(* ===== verification/Turns.v ===== *)
(** * The turns of a conversation (nemesis-agent/src/types.rs, instance.rs, prune.rs,
      interrupt_replay.rs, loop/compact.rs)

    The history of an instance and its operations, the bounded form in which the model
    sees a tool result, the repair of calls and results that are not paired, and the
    projection of the history that every request to the model starts from. *)
From stdpp Require Import strings.
From S2P Require Import Prelude RustStr Json ToolGates.
Local Open Scope nb_scope.

Record ConversationTurn := mkTurn {
  tu_role : str;
  tu_content : str;
  tu_tool_calls : list ToolCallInfo;
  tu_tool_call_id : option str;
  tu_timestamp : str;
  tu_reasoning_content : option str;
  tu_tool_name : option str;
  tu_tool_result_projection : option str;
  tu_image_refs : list str;
}.

Definition r_system : str := lit "system".
Definition r_user : str := lit "user".
Definition r_assistant : str := lit "assistant".
Definition r_tool : str := lit "tool".

Definition plain_turn (role content now : str) : ConversationTurn :=
  mkTurn role content [] None now None None None [].

Definition with_content (t : ConversationTurn) (content : str) : ConversationTurn :=
  mkTurn (tu_role t) content (tu_tool_calls t) (tu_tool_call_id t) (tu_timestamp t) (tu_reasoning_content t)
    (tu_tool_name t) (tu_tool_result_projection t) (tu_image_refs t).
Definition index (st : CheckpointStore) : list Checkpoint := cs_done st ++ match cs_cur st with Some c => [c] | None => [] end.
Definition all_checkpoints (st : CheckpointStore) : list Checkpoint := by_turn (index st).

Section Store.
Context {SG : ShadowGit} {SH : Sha256} (io : CheckIo).

(** ** The tree of the workspace *)

Definition below (root : str) (a : list str) : option (list str) :=
  let r := components root in
  if bool_decide (take (length r) a = r) then Some (drop (length r) a) else None.

Definition workspace_tree (root : str) (disk : Disk) : Tree :=
  list_to_map (omap (λ kv, rel ← below root kv.1; if tracked rel then Some (rel, kv.2) else None) (map_to_list disk)).

(** The tree is written and named, if that works. *)
Definition write_current_tree (st : CheckpointStore) (disk : Disk) : CheckpointStore * option str :=
  match cs_git st with
  | Some objects =>
      if ci_tree io then
        let t := workspace_tree (cs_root st) disk in
        (with_objects st (Some (<[tree_hex t := t]> objects)), Some (tree_hex t))
      else (st, None)
  | None => (st, None)
  end.

(** ** Writing and reading checkpoints *)

Definition persist (st : CheckpointStore) (c : Checkpoint) : CheckpointStore :=
  match cs_dir st with
  | Some d => if ci_persist io then with_dir st (Some (<[cp_turn c := c]> d)) else st
  | None => st
  end.

Definition load (st : CheckpointStore) : CheckpointStore :=
  match cs_dir st with
  | Some d => with_index st (by_turn (cs_done st ++ (map_to_list d).*2)) (cs_cur st) (cs_seen st)
  | None => st
  end.

Definition build (dir : option (gmap nat Checkpoint)) (root : str) (git : option (gmap str Tree)) : CheckpointStore :=
  load (mkStore dir root git [] None ∅).

Definition backend (st : CheckpointStore) : CheckpointBackend :=
  match cs_git st with Some _ => BackendGit | None => BackendJson end.

(** ** Seals *)

Definition hash_on_disk (st : CheckpointStore) (disk : Disk) (path : str) : option str :=
  at_ ← safe_path (cs_root st) path;
  bytes ← disk !! at_;
  if ci_read io at_ then Some (sha256_hex bytes) else None.

Definition is_turn (turn : nat) (c : Checkpoint) : bool := (cp_turn c =? turn)%nat.

Fixpoint update_first (f : Checkpoint → bool) (g : Checkpoint → Checkpoint) (l : list Checkpoint) : list Checkpoint :=
  match l with
  | [] => []
  | c :: l => if f c then g c :: l else c :: update_first f g l
  end.

Definition seal_turn (st : CheckpointStore) (disk : Disk) (turn : nat) : CheckpointStore :=
  let in_cur := match cs_cur st with Some c => if is_turn turn c then Some c else None | None => None end in
  match or_else (List.find (is_turn turn) (cs_done st)) in_cur with
  | None => st
  | Some c =>
      if cp_sealed c then st
      else
        let hashed := (λ p, mkPrint p (hash_on_disk st disk p)) <$> declared_paths c in
        let '(st', target) :=
          match in_cur with
          | Some c' => (with_index st (cs_done st) (Some (cp_with_seal c' hashed)) (cs_seen st), Some (cp_with_seal c' hashed))
          | None =>
              (with_index st (update_first (is_turn turn) (λ c, cp_with_seal c hashed) (cs_done st)) (cs_cur st) (cs_seen st),
               (λ c, cp_with_seal c hashed) <$> List.find (is_turn turn) (cs_done st))
          end in
        match target with
        | None => st'
        | Some snap =>
            let already_on_disk := match cs_dir st' with Some d => bool_decide (is_Some (d !! cp_turn snap)) | None => false end in
            if already_on_disk || negb (bool_decide (cp_paths snap = [])) then persist st' snap else st'
        end
  end.

(** ** A turn begins, a file is about to change *)

Definition begin (st : CheckpointStore) (disk : Disk) (turn : nat) (prompt : str) : CheckpointStore :=
  let st := match cs_cur st with
            | Some c => if cp_sealed c then st else seal_turn st disk (cp_turn c)
            | None => st
            end in
  let '(st, tree) := write_current_tree st disk in
  let c := mkCheckpoint turn (ci_now io) prompt [] [] tree [] false in
  let prev := cs_cur st in
  let done := cs_done st ++ match prev with Some p => [p] | None => [] end in
  let prev_tree := or_else (prev ≫= cp_tree) (last done ≫= cp_tree) in
  let changed := bool_decide (is_Some tree) && (bool_decide (prev_tree = None) || negb (bool_decide (prev_tree = tree))) in
  let st := with_index st done (Some c) ∅ in
  if changed then persist st c else st.

Definition old_content (st : CheckpointStore) (disk : Disk) (change : FileChange) : option str :=
  if bool_decide (is_Some (cs_git st)) && path_inside_root (cs_root st) (fc_path change) then None
  else
    match fc_kind change with
    | FcCreate => None
    | FcModify | FcDelete =>
        at_ ← safe_path (cs_root st) (fc_path change);
        bytes ← disk !! at_;
        if ci_read io at_ then read_text bytes else None
    end.

Definition snapshot (st : CheckpointStore) (disk : Disk) (change : FileChange) : CheckpointStore :=
  let p := fc_path change in
  if p =? [] then st
  else
    match cs_cur st with
    | None => st
    | Some c =>
        if bool_decide (p ∈ cs_seen st) then st
        else
          let c := cp_with_file c (mkSnap p (old_content st disk change)) in
          persist (with_index st (cs_done st) (Some c) ({[ p ]} ∪ cs_seen st)) c
    end.

(** ** Trees of the index *)

Definition tree_hex_at_or_before (st : CheckpointStore) (bound : nat) : option str :=
  last (omap cp_tree (List.filter (λ c, (cp_turn c <=? bound)%nat) (all_checkpoints st))).

(** The bound is [usize::MAX]; turns are below it. *)
Definition latest_tree_hex (st : CheckpointStore) : option str := last (omap cp_tree (all_checkpoints st)).

Definition tree_hex_before (st : CheckpointStore) (from_turn : nat) : option str := tree_hex_at_or_before st (from_turn - 1).

Definition current_tree_hex (st : CheckpointStore) (disk : Disk) : CheckpointStore * option str := write_current_tree st disk.

(** ** Conflicts with changes from outside *)

(** Each path with the last checkpoint that declares it: whether it is sealed, and with what. *)
Definition declare (c : Checkpoint) (acc : list (str * bool * option str)) (p : str) : list (str * bool * option str) :=
  let hash := List.find (λ f, fp_path f =? p) (cp_after c) ≫= fp_hash in
  if existsb (λ e, e.1.1 =? p) acc
  then (λ e, if e.1.1 =? p then (e.1.1, cp_sealed c, hash) else e) <$> acc
  else acc ++ [(p, cp_sealed c, hash)].

Definition last_declared (l : list Checkpoint) : list (str * bool * option str) :=
  foldl (λ acc c, foldl (declare c) acc (declared_paths c)) [] l.

Definition check_declared (st : CheckpointStore) (disk : Disk) (r : CheckpointConflictReport) (e : str * bool * option str) : CheckpointConflictReport :=
  let unchecked := mkReport (cr_conflicts r) (cr_unchecked_paths r ++ [e.1.1]) in
  match e with
  | (path, sealed, sealed_hash) =>
      if negb sealed then unchecked
      else
        match sealed_hash with
        | None => unchecked
        | Some expected =>
            let cur := hash_on_disk st disk path in
            if bool_decide (cur = Some expected) then r
            else mkReport (cr_conflicts r ++ [mkConflict path expected (default [] cur)]) (cr_unchecked_paths r)
        end
  end.

Definition has_dots (rel : list str) : bool := existsb (λ seg, existsb (λ t, t =? TWO_DOTS) (split_on (N.eqb c_backslash) seg)) rel.

(** Paths in which the workspace differs from the target and the last tree of a turn does not. *)
Definition tree_diff_unchecked (target reference cur : Tree) (excluded : gset str) : list str :=
  rel_text <$> List.filter (λ rel,
    negb (bool_decide (target !! rel = cur !! rel)) && negb (has_dots rel) && negb (bool_decide (rel_text rel ∈ excluded))
    && bool_decide (target !! rel = reference !! rel)) (elements (dom target ∪ dom cur)).

Definition conflict_scan (st : CheckpointStore) (disk : Disk) (from_turn : nat) : CheckpointStore * CheckpointConflictReport :=
  let later := List.filter (λ c, (from_turn <=? cp_turn c)%nat) (all_checkpoints st) in
  let declared := last_declared later in
  let report := foldl (check_declared st disk) (mkReport [] []) declared in
  match cs_git st, tree_hex_at_or_before st from_turn, latest_tree_hex st with
  | Some _, Some target_hex, Some reference_hex =>
      if bool_decide (later = []) then (st, report)
      else
        let '(st, cur_hex) := write_current_tree st disk in
        match cs_git st ≫= lookup target_hex, cs_git st ≫= lookup reference_hex, cur_hex with
        | Some target, Some reference, Some _ =>
            let excluded := list_to_set ((λ e, e.1.1) <$> declared) ∪ list_to_set (cc_path <$> cr_conflicts report) in
            let extra := tree_diff_unchecked target reference (workspace_tree (cs_root st) disk) excluded in
            (st, mkReport (cr_conflicts report)
                   (foldl (λ acc p, if bool_decide (p ∈ acc) then acc else acc ++ [p]) (cr_unchecked_paths report) extra))
        | _, _, _ => (st, report)
        end
  | _, _, _ => (st, report)
  end.
(** What was done before a call stays recorded. *)
Lemma handle_appends cfg io call context depth lp :
  lp_events lp `prefix_of` lp_events (fst (handle_tool_call_at_depth cfg io call context depth lp)).
Proof.
  unfold handle_tool_call_at_depth. destruct (lc_estop_engaged cfg); [done|].
  destruct (rewritten_call cfg call context) as [call'|]; [|done]. unfold dispatch, gate_bind.
  destruct (quiet_admitted cfg io call' context lp) as (evs & Hev & _).
  destruct (admitted cfg io call' context lp) as [lp1 [[advisory ref]|text]]; cbn [fst snd] in *; [|by exists evs].
  destruct (run_tool_spec cfg io call' context depth advisory ref lp1) as (text & -> & _). cbn [fst lp_events with_events].
  rewrite Hev, <-app_assoc. by eexists.
Qed.

(** Also: with a log of turns, a call leaves in it either nothing, when it is refused, or
    that it was admitted, started and finished, in this order and with the outcome its
    answer has; whatever the tool, the hooks and the watchdog do in between. *)
Theorem turns_are_bracketed cfg io call context depth lp lp' reply :
  lc_turn_wal cfg = true → Forall tame (lc_tool_hooks cfg) →
  handle_tool_call_at_depth cfg io call context depth lp = (lp', reply) →
  ∃ new, lp_events lp' = lp_events lp ++ new ∧
    (Forall is_receipt new ∨
     ∃ call' text, rewritten_call cfg call context = Some call' ∧ reply = Replied text ∧
       List.filter wal_event new
       = bracket (wal_call io call' context) (tc_arguments call') (wal_ok text)).
Proof. apply handle_brackets. Qed.
Lemma context_costs more : ∀ err, costs (more * rungs C) (context_tries env tc more err).
Proof.
  induction more as [|more IH]; intros err; [apply costs_back|]. cbn [context_tries]. apply costs_free.
  { apply costs_doing, compression_free. }
  intros _. apply costs_free; [auto|]. intros ms. apply costs_free; [auto|]. intros t.
  apply costs_bind; [by apply escalating_costs|]. intros [resp|e]; [apply costs_back|apply IH].
Qed.

Lemma rate_limit_costs more : ∀ retries max t started err, costs (more * rungs C) (rate_limit_tries env tc more retries max t started err).
Proof.
  induction more as [|more IH]; intros retries max t started err c; [apply costs_back|]. cbn [rate_limit_tries].
  destruct (over_budget _ _ _); [apply costs_back|]. revert c. apply costs_free; [auto|]. intros _. apply costs_free; [auto|].
  intros _. apply costs_free; [auto|]. intros ms.
  apply costs_bind; [by apply escalating_costs|]. intros [resp|e]; [apply costs_back|apply IH].
Qed.

Lemma transient_costs more : ∀ retries t eligible err, costs (more * rungs C) (transient_tries env tc more retries t eligible err).
Proof.
  induction more as [|more IH]; intros retries t eligible err; [apply costs_back|]. cbn [transient_tries]. apply costs_free; [auto|].
  intros _. apply costs_free; [auto|]. intros ms. apply costs_free; [auto|]. intros start.
  apply costs_bind; [by apply escalating_costs|]. intros [resp|e]; [apply costs_back|]. apply costs_free; [auto|]. intros now. apply IH.
Qed.

Lemma post_hooks_costs more : ∀ r, costs (more * rungs C) (post_hooks_loop env tc more r).
Proof.
  induction more as [|more IH]; intros r c; cbn [post_hooks_loop]; destruct (run_llm_post_hooks _ _ _ _); try apply costs_back.
  revert c. apply costs_free; [auto|]. intros ms. apply costs_free; [auto|]. intros _.
  apply costs_bind; [by apply selected_costs|]. intros [i|[resp|e]]; try apply costs_back. apply IH.
Qed.

(** The calls that a ring makes at most. *)
Definition ring_calls (r : Ring) : nat :=
  match r with
  | ContextRing => MAX_CONTEXT_RETRIES
  | RateLimitRing => max_rate_retries env
  | TransientRing => MAX_TRANSIENT_RETRIES
  | NoRetry _ | NoRing => 0
  end.

Lemma recover_costs after err : costs (ring_calls (recovery_ring err) * rungs C) (recover env tc after err).
Proof.
  unfold recover. destruct (recovery_ring err); cbn [ring_calls]; try apply failed_costs.
  - unfold retry_after_context_error. apply costs_last; [apply context_costs|].
    intros [resp|e]; [apply costs_back|apply failed_costs].
  - unfold retry_rate_limited. apply costs_last.
    + apply costs_free; [auto|]. intros t. apply costs_free; [auto|]. intros started. apply costs_last; [apply rate_limit_costs|]. intros e. apply costs_free; [auto|]. intros _. destruct e; apply costs_back.
    + intros [resp|e]; [apply costs_back|apply failed_costs].
  - unfold retry_transient. apply costs_last.
    + apply costs_free; [auto|]. intros t. apply transient_costs.
    + intros [resp|e]; [apply costs_back|apply failed_costs].
Qed.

- - -

Exercise details: Look above for the line that contains "From S2P Require". Starting there, transcribe every line exactly until you have copied the line that contains "Definition index (st".

Completed task:
From S2P Require Import Prelude RustStr Json ToolGates.
Local Open Scope nb_scope.

Record ConversationTurn := mkTurn {
  tu_role : str;
  tu_content : str;
  tu_tool_calls : list ToolCallInfo;
  tu_tool_call_id : option str;
  tu_timestamp : str;
  tu_reasoning_content : option str;
  tu_tool_name : option str;
  tu_tool_result_projection : option str;
  tu_image_refs : list str;
}.

Definition r_system : str := lit "system".
Definition r_user : str := lit "user".
Definition r_assistant : str := lit "assistant".
Definition r_tool : str := lit "tool".

Definition plain_turn (role content now : str) : ConversationTurn :=
  mkTurn role content [] None now None None None [].

Definition with_content (t : ConversationTurn) (content : str) : ConversationTurn :=
  mkTurn (tu_role t) content (tu_tool_calls t) (tu_tool_call_id t) (tu_timestamp t) (tu_reasoning_content t)
    (tu_tool_name t) (tu_tool_result_projection t) (tu_image_refs t).
Definition index (st : CheckpointStore) : list Checkpoint := cs_done st ++ match cs_cur st with Some c => [c] | None => [] end.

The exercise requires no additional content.